Nous avons commencé par une conversation polie, mais j'ai remarqué son écoute attentive. C'était différent de celui de tous les autres.

Je n'ai pas mis longtemps à comprendre qu'il s'intéressait à moi.

Il avait quarante ans de plus, mais il était toujours en bonne santé, charmant et facile d'approche.

Nous avons dîné ensemble à quelques reprises après cela. Je me disais que c'était sans importance, rien de sérieux. Il était stable, prévisible – tout le contraire de ma vie.

Ce n'était pas romantique. Mon cœur ne s'est pas emballé. C'était plutôt comme une parenthèse enchantée, l'occasion de respirer et de ne pas porter tout mon fardeau seul pendant quelques heures.

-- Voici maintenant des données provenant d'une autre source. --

(* ===== verification/HistorianIndexed.v ===== *)
(** * Historian: every commitment is counted once

    The totals, counters and histories that one commitment changes, as the sum over the
    transactions of the account; then the runs of the indexer. *)

From Stdlib Require Import Sorted.
From stdpp Require Import sorting.
From S2P Require Import Prelude BTree Async Ic Accounts Clients MemoPolicy CyclesProbe TimerGuard HistorianTypes HistorianKeys HistorianState HistorianDurable HistorianTracking HistorianCommitments HistorianIndexer HistorianWalk.

(** ** The samples of a history *)

Section history.
Context {K IK S : Type} `{EqDecision K} `{EqDecision IK} `{OrdSpec IK} `{OrdSpec (IK * Z)} `{OrdSpec K} `{EqDecision S}.
Context (stored : K -> IK) (id_of : S -> Z) (known : IK -> S -> Prop).

(** Every sample, in memory or stored, is one that its key may have. *)
Definition samples_known (cur : btree_map K (list S)) (h : History IK S) : Prop :=
  (forall k l x, (k, l) ∈ cur -> x ∈ l -> known (stored k) x) /\
  (forall k x, (k, x) ∈ history_entries h -> known k.1 x).

Lemma load_known cur h k x : samples_known cur h -> x ∈ load_history stored h k -> known (stored k) x.
Proof.
  intros [_ Hh]. unfold load_history. destruct (btree_get _ _) as [ids|]; [|by intros ?%not_elem_of_nil].
  intros (id & _ & Hx)%list_elem_of_omap. by apply btree_get_elem, Hh in Hx.
Qed.

Lemma insert_known cur h k l : samples_known cur h -> (forall x, x ∈ l -> known (stored k) x) -> samples_known (btree_insert k l cur) h.
Proof.
  intros [Hc Hh] Hl. split; [|done]. intros k' l' x Hin Hx. apply elem_insert in Hin as [[= -> ->]|Hin]; [by apply Hl|by eapply Hc].
Qed.

Lemma get_known cur h k x : samples_known cur h -> x ∈ default [] (btree_get k cur) -> known (stored k) x.
Proof.
  intros [Hc _]. destruct (btree_get k cur) as [l|] eqn:E; [|by intros ?%not_elem_of_nil]. apply btree_get_elem in E. cbn. by apply Hc.
Qed.

Lemma ensure_known cur h k : samples_known cur h -> samples_known (ensure_loaded stored h k cur) h.
Proof.
  intros Hs. unfold ensure_loaded. destruct (contains_key k cur); [done|].
  destruct (load_history stored h k) as [|x l] eqn:E; [done|]. apply insert_known; [done|]. intros y Hy. rewrite <-E in Hy. by eapply load_known.
Qed.

Definition entries_known (m : btree_map (IK * Z) S) : Prop := forall k x, (k, x) ∈ m -> known k.1 x.

Lemma insert_samples_known k samples m : (forall x, x ∈ samples -> known (stored k) x) -> entries_known m ->
  entries_known (insert_samples stored id_of k samples m).
Proof.
  unfold insert_samples. revert m. induction samples as [|s samples IH]; intros m Hs Hm; [done|]. cbn. apply IH; [set_solver|].
  intros k' x Hin. apply elem_insert in Hin as [[= -> ->]|Hin]; [apply Hs; set_solver|by eapply Hm].
Qed.
Lemma update_samples_known k samples m : (forall x, x ∈ samples -> known (stored k) x) -> entries_known m ->
  entries_known (update_samples stored id_of k samples m).
Proof.
  unfold update_samples. revert m. induction samples as [|s samples IH]; intros m Hs Hm; [done|]. cbn. apply IH; [set_solver|].
  case_bool_decide; [done|]. intros k' x Hin. apply elem_insert in Hin as [[= -> ->]|Hin]; [apply Hs; set_solver|by eapply Hm].
Qed.
Lemma remove_stale_known k existing current m : entries_known m -> entries_known (remove_stale stored k existing current m).
Proof.
  unfold remove_stale. revert m. induction existing as [|id existing IH]; intros m Hm; [done|]. cbn. apply IH.
  case_bool_decide; [done|]. intros k' x Hin. unfold btree_remove in Hin. apply list_elem_of_In, filter_In in Hin as [Hin _].
  eapply Hm, list_elem_of_In, Hin.
Qed.

Lemma sync_known cur scope h : samples_known cur h -> samples_known cur (sync_history stored id_of cur scope h).
Proof.
  intros [Hc Hh]. split; [done|]. change (entries_known (history_entries (sync_history stored id_of cur scope h))).
  unfold sync_history. destruct scope as [keys|].
  - unfold sync_keys. revert h Hh. induction keys as [|k keys IH]; intros h Hh; [done|]. cbn. apply IH. cbn.
    apply update_samples_known; [|by apply remove_stale_known]. intros x Hx. by eapply (get_known cur h).
  - unfold sync_all. assert (Hall : forall e, e ∈ cur -> forall x, x ∈ e.2 -> known (stored e.1) x) by (intros [k l] Hin x Hx; by eapply Hc).
    clear Hc Hh. assert (Hh : entries_known (history_entries (History_empty (IK:=IK) (S:=S)))) by (intros ? ? ?%not_elem_of_nil; done).
    revert Hh. generalize (History_empty (IK:=IK) (S:=S)). induction cur as [|[k l] cur IH]; intros g Hg; [done|]. cbn. apply IH; [set_solver|].
    destruct (map id_of l) as [|i ids]; [done|]. cbn. apply insert_samples_known; [|done]. apply (Hall (k, l)). set_solver.
Qed.

End history.

Lemma samples_known_mono {K IK S} (stored : K -> IK) (known known' : IK -> S -> Prop) (cur : btree_map K (list S)) (h : History IK S) :
  (forall k x, known k x -> known' k x) -> samples_known stored known cur h -> samples_known stored known' cur h.
Proof. intros Hk [Hc Hh]. split; eauto. Qed.

(** ** A retained history *)

Lemma binary_search_inl {A} (compare_at : A -> comparison) l i : binary_search_by compare_at l = inl i ->
  exists x, x ∈ l /\ compare_at x = Eq.
Proof.
  unfold binary_search_by. destruct l as [|a l]; [done|]. set (base := search_base _ _ _ _ _).
  destruct ((a :: l) !! base) as [x|] eqn:E; [|done]. destruct (compare_at x) eqn:Ec; [|done..]. intros _.
  exists x. split; [by eapply list_elem_of_lookup_2|done].
Qed.

Lemma prune_sub {A} (l : list A) n x : x ∈ prune_vec l n -> x ∈ l.
Proof.
  unfold prune_vec. destruct (n =? 0); [by intros ?%not_elem_of_nil|]. destruct (n <? _); [|done].
  intros Hx. rewrite <-(take_drop (length l - Z.to_nat n) l). set_solver.
Qed.

Lemma push_commitment_new history sample n : (forall x, x ∈ history -> sample_tx_id x <> sample_tx_id sample) ->
  (push_commitment history sample n).1 = true /\
  forall x, x ∈ (push_commitment history sample n).2 -> x = sample \/ x ∈ history.
Proof.
  intros Hnew. unfold push_commitment. pose proof (merge_sort_Permutation tx_id_le history) as Hp.
  destruct (binary_search_by _ _) as [i|i] eqn:E.
  - apply binary_search_inl in E as (x & Hx & Hc%Z.compare_eq). rewrite Hp in Hx. by destruct (Hnew _ Hx).
  - split; [done|]. cbn [snd]. intros x Hx%prune_sub. rewrite <-Hp. rewrite <-(take_drop i (merge_sort tx_id_le history)). set_solver.
Qed.

(** ** What a set of transactions adds up to *)

Section indexed.
Context `{P : PrincipalSpec} `{O : !OrdSpec Principal} `{SS : !SliceSpec} {EH : EventHorizon}.
#[local] Existing Instance Principal_eq_dec.
Context (staking_id : list Z) (min_tx_e8s : Z).

(** The commitment that counts towards the faucet, if the transaction is one. *)
Definition qualifying (tx : IndexTransactionWithId) : option IndexedCommitment :=
  match indexed_commitment_from_tx tx staking_id min_tx_e8s with
  | Some (EntryValid c) => if ic_counts_toward_faucet c then Some c else None
  | _ => None
  end.
Definition routed (key : CommitmentRouteKey) (c : IndexedCommitment) : option Z :=
  if decide (from_indexed (ic_target c) = Some key) then Some (ic_amount_e8s c) else None.
Definition amounts_for (key : CommitmentRouteKey) (txs : list IndexTransactionWithId) : list Z :=
  omap (fun tx => c ← qualifying tx; routed key c) txs.
Definition rollup_of (txs : list IndexTransactionWithId) (key : CommitmentRouteKey) : CommitmentRouteRollup :=
  MkRollup (Z.min (Z.of_nat (length (amounts_for key txs))) u64_max) (Z.min (sumZ (amounts_for key txs)) u64_max).
Definition qualifying_total (txs : list IndexTransactionWithId) : Z :=
  Z.min (Z.of_nat (length (omap qualifying txs))) u64_max.
Definition amount_ok (tx : IndexTransactionWithId) : Prop :=
  match tx_operation (transaction tx) with IndexTransfer _ _ amount _ _ => 0 <= amount | _ => True end.

Definition known_id (txs : list IndexTransactionWithId) (id : Z) : Prop := id ∈ map tx_id txs.

(** The history that a commitment belongs to, and the subaccount that its sample keeps. *)
Definition top_up_slot (t : IndexedCommitmentTarget) : option (PrincipalKey * option (list Z)) :=
  match t with IndexedCyclesTopUp p => Some (principal_key p, None) | _ => None end.
Definition raw_icp_slot (t : IndexedCommitmentTarget) : option (PrincipalKey * option (list Z)) :=
  match t with IndexedRawIcp p subaccount _ => Some (principal_key p, subaccount) | _ => None end.
Definition neuron_slot (t : IndexedCommitmentTarget) : option (Z * option (list Z)) :=
  match t with IndexedNeuronStake n _ => Some (n, None) | _ => None end.
(** [x] is the sample (id, time, amount, subaccount) of a commitment that counts, to the
    canister or neuron of [k]. *)
Definition sample_among {IK} (slot : IndexedCommitmentTarget -> option (IK * option (list Z)))
    (txs : list IndexTransactionWithId) (k : IK) (x : CommitmentSample) : Prop :=
  exists tx c subaccount, tx ∈ txs /\ qualifying tx = Some c /\ slot (ic_target c) = Some (k, subaccount) /\
    x = sample_of c subaccount.

(** The indexed part of the memory holds exactly these transactions. *)
Record indexed (txs : list IndexTransactionWithId) (s : State) (g : Storage) : Prop := {
  ix_rollups : forall key, get_commitment_route_rollup key g = rollup_of txs key;
  ix_count : qualifying_commitment_count s = Some (qualifying_total txs);
  ix_recent : is_some (recent_commitments s) = true;
  ix_recent_neurons : is_some (recent_neuron_commitments s) = true;
  ix_under_threshold : is_some (recent_under_threshold_commitments s) = true;
  ix_under_threshold_neurons : is_some (recent_under_threshold_neuron_commitments s) = true;
  ix_invalid : is_some (recent_invalid_commitments s) = true;
  ix_commitments : samples_known principal_key (sample_among top_up_slot txs) (commitment_history s) (stable_commitments g);
  ix_raw_icp : samples_known principal_key (sample_among raw_icp_slot txs) (raw_icp_commitment_history s) (stable_raw_icp g);
  ix_neurons : samples_known (fun n : Z => n) (sample_among neuron_slot txs) (neuron_commitment_history s) (stable_neurons g);
}.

Puis, une nuit, tout a changé.

Je me plaignais d'une broutille : ma fille refusait soudainement de manger du gruau et insistait pour manger des céréales chères que je ne pouvais plus continuer à acheter.

« Je ne l’ai acheté qu’une seule fois », ai-je soupiré. « Maintenant, elle s’y attend tout le temps. »

« Tu n’es pas obligé de vivre comme ça », dit Richard.

J'ai ri doucement. « Ce serait bien. »

« Je suis sérieux », a-t-il poursuivi. « Pas seulement à propos du petit-déjeuner. »

Avant que je puisse répondre, il a tendu la main par-dessus la table et a pris les miennes.